Verizon has acquired fleet management vendor Fleetmatics for $2.4 billion in an effort to continue to expand its cellular business as it counters a slowing U.S. smartphone market and a recent revenue drop.
Fleetmatics, which is based in Dublin, Ireland, offers Web-based products that allow fleet operators to gain data about fleet vehicle locations, fuel usage, speed, mileage and more to track and reduce costs and work to increase revenue. The company also offers mobile workforce management products for business users.
Verizon is acquiring Fleetmatics, which has about 1,200 employees, less than a month after the carrier announced the acquisition of Yahoo’s core internet business for $4.83 billion in July, according to an earlier eWEEK story. The Fleetmatics deal also comes just two months after the carrier bought Telogis, a cloud-based mobile enterprise management software vendor.
“Fleetmatics is a market leader in North America—and increasingly internationally—and they’ve developed a wide range of compelling SaaS-based products and solutions for small- and medium-sized businesses,” Andrés Irlando, CEO of Verizon Telematics, said in a statement. “The powerful combination of products and services, software platforms, robust customer bases, domain expertise and experience, and talented and passionate teams among Fleetmatics, the recently-acquired Telogis, and Verizon Telematics will position the combined companies to become a leading provider of fleet and mobile workforce management solutions globally.”
The acquisition is expected to be completed in the fourth quarter of 2016, the companies said.
Jim Travers, the chairman and CEO of Fleetmatics, said in a statement that the companies “share a vision that the SaaS-based fleet management solution market is extraordinarily large, lightly penetrated, global and fragmented which can best be attacked together with a world class product offering and the largest distribution channel in the industry.”

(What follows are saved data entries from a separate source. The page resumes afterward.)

Lemma ascii_whitespace_ascii b : is_ascii_whitespace b = true -> ascii b = true.
Proof.
  unfold is_ascii_whitespace, ascii. rewrite !orb_true_iff, !Z.eqb_eq. intros. byte_props. lia.
Qed.

Lemma parse_attr_value_text region : text region -> gives_text (parse_attr_value region).
Proof.
  intros H. apply text_trim_start in H. unfold parse_attr_value.
  destruct (strip_prefix [x22] _) as [r|] eqn:E1; [|destruct (strip_prefix [x27] _) as [r|] eqn:E2].
  - apply strip_prefix_Some in E1. rewrite E1 in H. apply decode_entities_text, split_first_text.
    + intros b Hb%bool_decide_eq_true. by subst.
    + by eapply (text_drop_ascii [x22]).
  - apply strip_prefix_Some in E2. rewrite E2 in H. apply decode_entities_text, split_first_text.
    + intros b Hb%bool_decide_eq_true. by subst.
    + by eapply (text_drop_ascii [x27]).
  - apply decode_entities_text, split_first_text; [|done].
    intros b [Hb|Hb%bool_decide_eq_true]%orb_true_iff; [by apply ascii_whitespace_ascii|by subst].
Qed.

(** The suffix of a tag at the length of a suffix of its lower-cased form. *)
Lemma lowered_suffix raw p q :
  text raw -> ascii_lower raw = p ++ q -> text q ->
  exists r, str_from raw (length raw - length q) = Some r /\ text r.
Proof.
  intros Hraw Heq Hq.
  assert (Hl : length raw = (length p + length q)%nat) by (by rewrite <- length_ascii_lower, Heq, length_app).
  replace (length raw - length q)%nat with (length p) by lia.
  assert (Hs : starts_char (drop (length p) raw)).
  { apply starts_char_lower. unfold ascii_lower. rewrite <- skipn_map. fold (ascii_lower raw).
    rewrite Heq, drop_app_length. by apply text_starts. }
  rewrite <- (take_drop (length p) raw) in Hraw. apply text_split in Hraw as [_ Hr]; [|done].
  exists (drop (length p) raw). split; [|done].
  rewrite <- (take_drop (length p) raw) at 1. apply str_from_app; [done|]. rewrite length_take. lia.
Qed.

Fleetmatics has more than 37,000 global customers, which covers some 737,000 users, according to the company.
Verizon looks to its recent acquisitions, including the Fleetmatics deal, as moves that will help it bring in new customers and revenue as it works to grow its mobile carrier business operations beyond the traditional smartphone marketplace. By adding Fleetmatics, Verizon could add to its internet of things mobile connections through additional in-vehicle activations, which would bolster revenue.
In July, Verizon announced that it brought in $30.5 billion in revenue in the second quarter of 2016, which was down 5.3 percent from the $32.2 billion the company brought in the same quarter a year prior, according to a recent eWEEK story. The company also reported a GAAP net income attributable to Verizon of $702 million, which was down 83.4 percent from the $4.2 billion posted a year prior ago due to charges for pension and benefits as well as early debt redemption costs. The Q2 revenue was below analysts’ estimates of $30.94 billion. Verizon’s GAAP earnings per share were 17 cents per share, which were down from $1.04 per share in the same quarter in 2015. Non-GAAP earnings per share were 94 cents per share, before non-operational charges for pensions, benefits and early debt redemption. The company said its financial results were also negatively impacted by about 7 cents per share in second-quarter 2016 by a seven-week strike by wireline employees earlier this spring.

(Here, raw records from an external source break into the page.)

(* ===== verification/Seal.v ===== *)
(** The anonymous sealed box of SPA payloads: [ghostbro-common/src/seal.rs]. *)

From S2P Require Import Prelude Protocol Crypto.

Definition KEY_LABEL : bytes := str_bytes "ghostbro-spa-seal-key-v1".
Definition NONCE_LABEL : bytes := str_bytes "ghostbro-spa-seal-nonce-v1".

Record Opened := {
  plaintext : bytes;
  opened_ephemeral_pub : bytes
}.

Section seal.
Context `{C : Crypto}.

Definition x25519_public_from_private (private_key : bytes) : bytes := x25519_base private_key.

Definition derive_key_nonce (shared ephemeral_pub server_pub : bytes) : bytes * bytes :=
  let key := sha256 (KEY_LABEL ++ shared ++ ephemeral_pub ++ server_pub) in
  let nonce := sha256 (NONCE_LABEL ++ ephemeral_pub ++ server_pub) in
  (key, take 12 nonce).

Definition ephemeral_public (ephemeral_secret : bytes) : bytes := x25519_base ephemeral_secret.

Definition seal_with_ephemeral (msg server_pub ephemeral_secret : bytes) : bytes :=
  let ephemeral_pub := x25519_base ephemeral_secret in
  let shared := x25519_dh ephemeral_secret server_pub in
  let '(key, nonce) := derive_key_nonce shared ephemeral_pub server_pub in
  let ciphertext := aead_encrypt key nonce ephemeral_pub msg in
  ephemeral_pub ++ ciphertext.

(** [generate_ephemeral] is a fresh 32-byte random string, an argument here. *)
Definition seal (msg server_pub fresh_ephemeral : bytes) : bytes :=
  seal_with_ephemeral msg server_pub fresh_ephemeral.

Definition seal_open (sealed_core server_private : bytes) : option Opened :=
  if (length sealed_core <? SPA_EPHEMERAL_LEN + SPA_AEAD_TAG_LEN)%nat then None
  else
    let ephemeral_pub := take SPA_EPHEMERAL_LEN sealed_core in
    let ciphertext := drop SPA_EPHEMERAL_LEN sealed_core in
    let server_pub := x25519_base server_private in
    let shared := x25519_dh server_private ephemeral_pub in
    let '(key, nonce) := derive_key_nonce shared ephemeral_pub server_pub in
    match aead_decrypt key nonce ephemeral_pub ciphertext with
    | Some plaintext => Some {| plaintext := plaintext; opened_ephemeral_pub := ephemeral_pub |}
    | None => None
    end.

Context {L : CryptoLaws C}.

Lemma length_seal msg server_pub eph :
  length (seal_with_ephemeral msg server_pub eph)
  = (SPA_EPHEMERAL_LEN + length msg + SPA_AEAD_TAG_LEN)%nat.
Proof.
  unfold seal_with_ephemeral. destruct (derive_key_nonce _ _ _) as [key nonce].
  rewrite length_app, x25519_base_length, aead_encrypt_length.
  unfold SPA_EPHEMERAL_LEN, SPA_AEAD_TAG_LEN. lia.
Qed.

Lemma seal_open_seal msg server_private eph :
  seal_open (seal_with_ephemeral msg (x25519_base server_private) eph) server_private
  = Some {| plaintext := msg; opened_ephemeral_pub := x25519_base eph |}.
Proof.
  unfold seal_open. rewrite length_seal.
  destruct (Nat.ltb_spec (SPA_EPHEMERAL_LEN + length msg + SPA_AEAD_TAG_LEN)
                         (SPA_EPHEMERAL_LEN + SPA_AEAD_TAG_LEN)); [lia|].
  unfold seal_with_ephemeral. rewrite (x25519_agree eph server_private).
  destruct (derive_key_nonce (x25519_dh server_private (x25519_base eph))
              (x25519_base eph) (x25519_base server_private)) as [key nonce] eqn:E.
  rewrite take_app_le, drop_app_ge by (rewrite x25519_base_length; done).
  rewrite take_ge by (rewrite x25519_base_length; done).
  rewrite x25519_base_length, E. cbn [Nat.sub SPA_EPHEMERAL_LEN]. rewrite drop_0.
  by rewrite aead_decrypt_encrypt.
Qed.

Lemma seal_open_ephemeral core sk o :
  seal_open core sk = Some o -> opened_ephemeral_pub o = take SPA_EPHEMERAL_LEN core.
Proof.
  unfold seal_open. destruct (_ <? _)%nat; [done|].
  destruct (derive_key_nonce _ _ _). destruct (aead_decrypt _ _ _ _); [|done].
  by intros [= <-].
Qed.

Lemma seal_open_ephemeral_length core sk o :
  seal_open core sk = Some o -> length (opened_ephemeral_pub o) = SPA_EPHEMERAL_LEN.
Proof.
  intros H. rewrite (seal_open_ephemeral _ _ _ H), length_take.
  unfold seal_open in H. destruct (Nat.ltb_spec (length core) (SPA_EPHEMERAL_LEN + SPA_AEAD_TAG_LEN));
    [done|]. unfold SPA_EPHEMERAL_LEN in *. lia.
Qed.

End seal.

Verizon added about 615,000 retail postpaid mobile customers in the quarter, giving the company a total of 107.8 million retail postpaid customers overall. Together with its 5.4 million retail prepaid mobile customers, the company claims 113 million customers. That’s up 3.3 percent from a year ago, when the company had 109.5 million customers. Verizon reported a 0.94 percent churn rate for the quarter for retail postpaid customers, which is up slightly from a rate of 0.90 percent one year ago.
Verizon’s wireless unit brought in operating revenue of $21.7 billion in Q2, which was down 4 percent from the $22.6 billion it brought in a year prior. The division’s Q2 2016 operating income was $8 billion, up 4.2 percent from $7.7 billion a year ago, while it also added 462,000 4G smartphones to its postpaid base in the quarter.